Ataxic Cerebral Palsy

Ataxia is a lack of coordination. Ataxic cerebral palsy can cause physical imbalance of the whole body or may impair coordination of one side or one area of the body. It occurs due to damage to the cerebellum, which is the area of the brain that controls the coordination of physical movement. 

Mixed Cerebral Palsy

Many people who have cerebral palsy have a mixed type.

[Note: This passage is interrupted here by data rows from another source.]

(** * LLM-T2T evaluation scripts: a shallow embedding

    The six scripts under [src/evaluation] join a keyed prediction set to a
    keyed gold set, score every matched pair (LLM judge, entailment model,
    ROUGE/BLEU, keyword type classifier) and report percentages with the
    counts [total] and [not_found].

    Python text is modelled as a list of Unicode code points, JSON values as an
    inductive type, exceptions as an explicit result type, and the external
    capabilities (chat completion, NLI pipeline, ROUGE, BLEU) as functions
    that are arguments of the evaluators, as are [str.lower] and the [repr]
    of values that are not text.  Floats are read as rationals.  Reading
    the files, loading the models, printing and the pause between two
    calls of the judge are left out. *)

From Stdlib Require Import List Bool Arith NArith ZArith QArith Ascii String
  DecimalString Lia.
From Stdlib Require DecimalPos DecimalZ.
Import ListNotations.

Close Scope Q_scope.
Local Open Scope list_scope.

(** ** Python text *)

(** A Python [str] is a sequence of code points. *)
Definition char := N.
Definition pystr := list char.

(** An ASCII literal of the source, as code points. *)
Definition lit (s : string) : pystr :=
  map N_of_ascii (list_ascii_of_string s).

(** The double quote, which a literal above cannot hold. *)
Definition dquote : char := 34%N.

Fixpoint str_eqb (a b : pystr) : bool :=
  match a, b with
  | [], [] => true
  | x :: a', y :: b' => N.eqb x y && str_eqb a' b'
  | _, _ => false
  end.

(** [s.startswith(p)] *)
Fixpoint startswith (p s : pystr) : bool :=
  match p, s with
  | [], _ => true
  | x :: p', y :: s' => N.eqb x y && startswith p' s'
  | _ :: _, [] => false
  end.

(** [needle in hay] on two strings: some position of [hay] starts with
    [needle]. *)
Fixpoint contains (needle hay : pystr) : bool :=
  startswith needle hay ||
  match hay with
  | [] => false
  | _ :: hay' => contains needle hay'
  end.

The most common mixed pattern is spastic dyskinetic cerebral palsy. 

What Causes Cerebral Palsy?

Cerebral palsy occurs when a child has brain damage during prenatal development or within the first days of birth.

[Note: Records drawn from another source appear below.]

(** * BaseSoundManager: a shallow embedding of src/v3/src/sound/BaseSoundManager.js

    The manager is a JavaScript class whose methods mutate the manager
    object, the sound objects it holds references to, and the event
    channels of the game and of each sound.  The embedding keeps an
    explicit store: sounds live in a heap indexed by object identity, the
    registry [this.sounds] is a list of references into that heap, and
    every call that leaves the manager (a method of a sound, a dispatch on
    an event channel, an overridable hook) is appended to a trace.  Methods
    are computations in a state-and-exception monad; the exception is the
    [TypeError] that JavaScript raises on a property access through [null]
    or [undefined]. *)

From Stdlib Require Import Floats.
From stdpp Require Import base option list gmap strings.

The damage can occur due to:

  • Low oxygen to the brain
  • Diminished blood flow to an area of the brain
  • Traumatic brain injury
  • Illness, infection, or bleeding during pregnancy
  • Hereditary conditions

These issues can occur while the fetus is still developing in utero (during pregnancy), or they can occur during labor and delivery or shortly after a baby’s birth. Often the cause of cerebral palsy is not known.

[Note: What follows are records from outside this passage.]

(** * arctic-spa-dc: wire frames, stream decoding and the client session

    A shallow embedding of [packet.py], [bytebuffer.py], [client.py], the
    [connect] operation of [arctic_spa_client.py] and the [udp_probe] of
    [discovery.py].

    - byte strings are [list byte]; Python integers are [Z];
    - a raised exception is the [Raise] case of [result];
    - [io.BytesIO] is a byte list with a cursor;
    - the [dict] built by [_poll_messages] is a [gmap], the de-duplicated
      request set a [gset];
    - the socket, the clock and the protobuf runtime are the environment:
      they appear as functions the definitions take as arguments. *)

From Stdlib Require Import ZArith List Strings.Byte Bool Lia String.
From Stdlib Require PrimFloat.
From stdpp Require Import base option list gmap sets strings.
Import ListNotations.

Local Open Scope Z_scope.

(** ** Exceptions and results *)

Inductive exception : Type :=
| StructError            (* struct.error: value does not fit the format *)
| DecodeError_TooShort   (* DecodeError('Expecting at least 20 bytes, ...') *)
| DecodeError_Preamble   (* DecodeError('Data does not start with correct preamble') *)
| ValueError_MessageType (* MessageType(n) for n outside the enumeration *)
| ValueError_NoDecoder   (* Message.__init__ without a decoder class *)
| ProtobufDecodeError    (* raised by ParseFromString on a malformed payload *)
| ProtobufEncodeError    (* raised by setattr / SerializeToString *)
| ValueError_NoHost      (* 'No host value specified; cannot connect!' *)
| ValueError_CommandType (* 'Invalid command type ...' *)
| ValueError_TooLow      (* '... less than the minimum temperature of 59' *)
| ValueError_TooHigh     (* '... greater than the maximum temperature of 104' *)
| TypeError              (* 'Invalid type for ...' *)
| TimeoutError           (* 'Timeout waiting for messages' *)
| ConnectionError.       (* 'No open connection' *)

(* what running a piece of code gives: a value, an exception, or, for the
   loops run with a bound on their iterations, the bound reached *)
Inductive result (A : Type) : Type :=
| Ok (a : A)
| Raise (e : exception)
| OutOfFuel.
Arguments Ok {A} a.
Arguments Raise {A} e.
Arguments OutOfFuel {A}.

Definition bind {A B : Type} (r : result A) (k : A -> result B) : result B :=
  match r with
  | Ok a => k a
  | Raise e => Raise e
  | OutOfFuel => OutOfFuel
  end.

Notation "'let!' x := r 'in' k" := (bind r (fun x => k))
  (at level 10, x name, r at level 100, k at level 200, only parsing).

Definition bytes : Type := list byte.

Definition len (b : bytes) : Z := Z.of_nat (length b).

(** ** [struct.pack] / [struct.unpack], big-endian *)

Definition byte_of_Z (z : Z) : byte :=
  match Byte.of_N (Z.to_N (z mod 256)) with
  | Some b => b
  | None => x00
  end.

Definition Z_of_byte (b : byte) : Z := Z.of_N (Byte.to_N b).

Definition be16 (v : Z) : bytes :=
  [byte_of_Z (Z.shiftr v 8); byte_of_Z v].

Definition be32 (v : Z) : bytes :=
  [byte_of_Z (Z.shiftr v 24); byte_of_Z (Z.shiftr v 16);
   byte_of_Z (Z.shiftr v 8); byte_of_Z v].

(* struct.pack('>h', value) *)
Definition pack_h (value : Z) : result bytes :=
  if (-32768 <=? value) && (value <=? 32767) then Ok (be16 value)
  else Raise StructError.

(* struct.pack('>i', value) *)
Definition pack_i (value : Z) : result bytes :=
  if (-2147483648 <=? value) && (value <=? 2147483647) then Ok (be32 value)
  else Raise StructError.

(* struct.pack('>I', value) *)
Definition pack_I (value : Z) : result bytes :=
  if (0 <=? value) && (value <=? 4294967295) then Ok (be32 value)
  else Raise StructError.

Definition unpack_H (b1 b0 : byte) : Z := Z_of_byte b1 * 256 + Z_of_byte b0.

Definition unpack_I (b3 b2 b1 b0 : byte) : Z :=
  ((Z_of_byte b3 * 256 + Z_of_byte b2) * 256 + Z_of_byte b1) * 256 + Z_of_byte b0.

(** ** [zlib.crc32]: the reflected CRC-32, polynomial 0xEDB88320 *)

Definition crc_shift (c : Z) : Z :=
  if Z.testbit c 0 then Z.lxor (Z.shiftr c 1) 0xEDB88320 else Z.shiftr c 1.

Definition crc_update (c : Z) (b : byte) : Z :=
  Nat.iter 8 crc_shift (Z.lxor c (Z_of_byte b)).

Definition crc32 (data : bytes) : Z :=
  Z.lxor (fold_left crc_update data 0xFFFFFFFF) 0xFFFFFFFF.

(** ** [io.BytesIO] *)

Record BytesIO : Type := mkBytesIO { getvalue : bytes; tell : nat }.

Definition seek (s : BytesIO) (p : nat) : BytesIO :=
  {| getvalue := getvalue s; tell := p |}.

(* write at the cursor: overwrite, extend, zero-fill a gap past the end *)
Definition write (s : BytesIO) (b : bytes) : BytesIO :=
  match b with
  | [] => s
  | _ =>
      let padded := getvalue s ++ repeat x00 (tell s - length (getvalue s)) in
      {| getvalue := firstn (tell s) padded ++ b
                     ++ skipn (tell s + length b) padded;
         tell := (tell s + length b)%nat |}
  end.

(* read(size): the bytes from the cursor, at most size of them; the cursor
   moves past what was read *)
Definition read (s : BytesIO) (size : nat) : bytes * BytesIO :=
  let b := firstn size (skipn (tell s) (getvalue s)) in
  (b, {| getvalue := getvalue s; tell := (tell s + length b)%nat |}).

(* read(): everything from the cursor on *)
Definition read_all (s : BytesIO) : bytes * BytesIO :=
  let b := skipn (tell s) (getvalue s) in
  (b, {| getvalue := getvalue s; tell := (tell s + length b)%nat |}).

(* truncate(size): drops the bytes from size on, the cursor stays *)
Definition truncate (s : BytesIO) (size : nat) : BytesIO :=
  {| getvalue := firstn size (getvalue s); tell := tell s |}.

(* BytesIO(initial_bytes) *)
Definition BytesIO_init (initial_bytes : bytes) : BytesIO :=
  {| getvalue := initial_bytes; tell := 0%nat |}.

(* the two's complement reading of an unsigned w-bit value *)
Definition signed (w : Z) (u : Z) : Z :=
  if u <? 2 ^ (w - 1) then u else u - 2 ^ w.

(* struct.unpack('>h', b)[0] *)
Definition unpack_h (b : bytes) : result Z :=
  match b with
  | [b1; b0] => Ok (signed 16 (unpack_H b1 b0))
  | _ => Raise StructError
  end.

(* struct.unpack('>i', b)[0] *)
Definition unpack_i (b : bytes) : result Z :=
  match b with
  | [b3; b2; b1; b0] => Ok (signed 32 (unpack_I b3 b2 b1 b0))
  | _ => Raise StructError
  end.

(** ** bytebuffer.py *)

Module bytebuffer.

Inductive buffer_mode : Type := mode_write | mode_read.

Record ByteBuffer : Type := mkByteBuffer {
  stream : BytesIO;
  capacity : Z;
  mode : buffer_mode
}.

Definition ByteBuffer_init (capacity : Z) : ByteBuffer :=
  {| stream := {| getvalue := []; tell := 0%nat |};
     capacity := capacity;
     mode := mode_write |}.

Definition allocate (capacity : Z) : ByteBuffer := ByteBuffer_init capacity.

Definition with_stream (b : ByteBuffer) (s : BytesIO) : ByteBuffer :=
  {| stream := s; capacity := capacity b; mode := mode b |}.

Definition put_short (b : ByteBuffer) (value : Z) : result ByteBuffer :=
  let! packed := pack_h value in
  Ok (with_stream b (write (stream b) packed)).

Definition put_int (b : ByteBuffer) (value : Z) : result ByteBuffer :=
  let! packed := pack_i value in
  Ok (with_stream b (write (stream b) packed)).

Definition put_bytes (b : ByteBuffer) (value : bytes) : ByteBuffer :=
  with_stream b (write (stream b) value).

Definition put_int_at (b : ByteBuffer) (index : nat) (value : Z)
  : result ByteBuffer :=
  let current_position := tell (stream b) in
  let s := seek (stream b) index in
  let! packed := pack_I value in
  let s := write s packed in
  Ok (with_stream b (seek s current_position)).

Definition get_stream (b : ByteBuffer) : BytesIO := stream b.


Definition allocate_direct (capacity : Z) : ByteBuffer := allocate capacity.

Definition flip (b : ByteBuffer) : ByteBuffer :=
  {| stream := seek (stream b) 0; capacity := capacity b; mode := mode_read |}.

Definition clear (b : ByteBuffer) : ByteBuffer :=
  {| stream := truncate (seek (stream b) 0) 0;
     capacity := capacity b;
     mode := mode_write |}.

Definition compact (b : ByteBuffer) : ByteBuffer :=
  let remaining := fst (read_all (stream b)) in
  {| stream := BytesIO_init remaining;
     capacity := capacity b;
     mode := mode_write |}.

(* the readers return the buffer too: the cursor has moved even when
   unpack raises *)
Definition get_short (b : ByteBuffer) : ByteBuffer * result Z :=
  let '(got, s) := read (stream b) 2 in
  (with_stream b s, unpack_h got).

Definition get_int (b : ByteBuffer) : ByteBuffer * result Z :=
  let '(got, s) := read (stream b) 4 in
  (with_stream b s, unpack_i got).

Definition get_bytes (b : ByteBuffer) (length : nat) : ByteBuffer * bytes :=
  let '(got, s) := read (stream b) length in
  (with_stream b s, got).

Definition put_short_at (b : ByteBuffer) (index : nat) (value : Z)
  : result ByteBuffer :=
  let current_position := tell (stream b) in
  let s := seek (stream b) index in
  let! packed := pack_h value in
  let s := write s packed in
  Ok (with_stream b (seek s current_position)).

Definition get_capacity (b : ByteBuffer) : Z := capacity b.

End bytebuffer.

(** ** packet.py *)

Module packet.
Import bytebuffer.

Record Packet : Type := mkPacket {
  sequence_number : Z;
  optional : Z;
  type : Z;
  size : Z;
  payload : bytes;
  checksum : Z
}.

(* "if payload": None and the empty byte string are both falsy *)
Definition truthy_bytes (payload : option bytes) : bool :=
  match payload with
  | Some (_ :: _) => true
  | _ => false
  end.

Definition Packet_init (packet_type : Z) (payload : option bytes) : Packet :=
  {| sequence_number := 0;
     optional := 0;
     type := packet_type;
     size := if truthy_bytes payload then len (default [] payload) else 0;
     payload := if truthy_bytes payload then default [] payload else [];
     checksum := 0 |}.

Definition set_sequence_number (p : Packet) (n : Z) : Packet :=
  {| sequence_number := n; optional := optional p; type := type p;
     size := size p; payload := payload p; checksum := checksum p |}.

Risk Factors for Cerebral Palsy

Some factors increase the likelihood of a child having cerebral palsy. However, a child can have cerebral palsy even without risk factors.

Health Problems of the Pregnant Person

Malnutrition, toxin exposure, severe trauma, illness, or infection in the pregnant person may cause the baby to have cerebral palsy.

Pregnancy and Childbirth

Problems during pregnancy and childbirth may increase the risk of brain damage due to oxygen and nutrient deprivation to the developing fetal and newborn brain. Additionally, severe bleeding during pregnancy or childbirth may have a harmful effect on the baby’s brain.

A condition called eclampsia may also increase the risk of cerebral palsy. This is when the pregnant person experiences sudden, severe high blood pressure and seizures at the late stages of pregnancy or during labor and delivery.

Preventing Pregnancy Complications

Prenatal care is a vital part of reducing the risk of cerebral palsy. Pregnant people should maintain adequate nutrition (often requiring vitamin supplementation), update their vaccinations, and not smoke, use drugs, or consume alcohol.

Infant Illness

Illness during the first days of a baby’s life may cause harm to the brain, especially when a baby is born prematurely. Infantile infections, malnutrition, head trauma, heart malformations, lung disease, and metabolic abnormalities increase the risk of cerebral palsy.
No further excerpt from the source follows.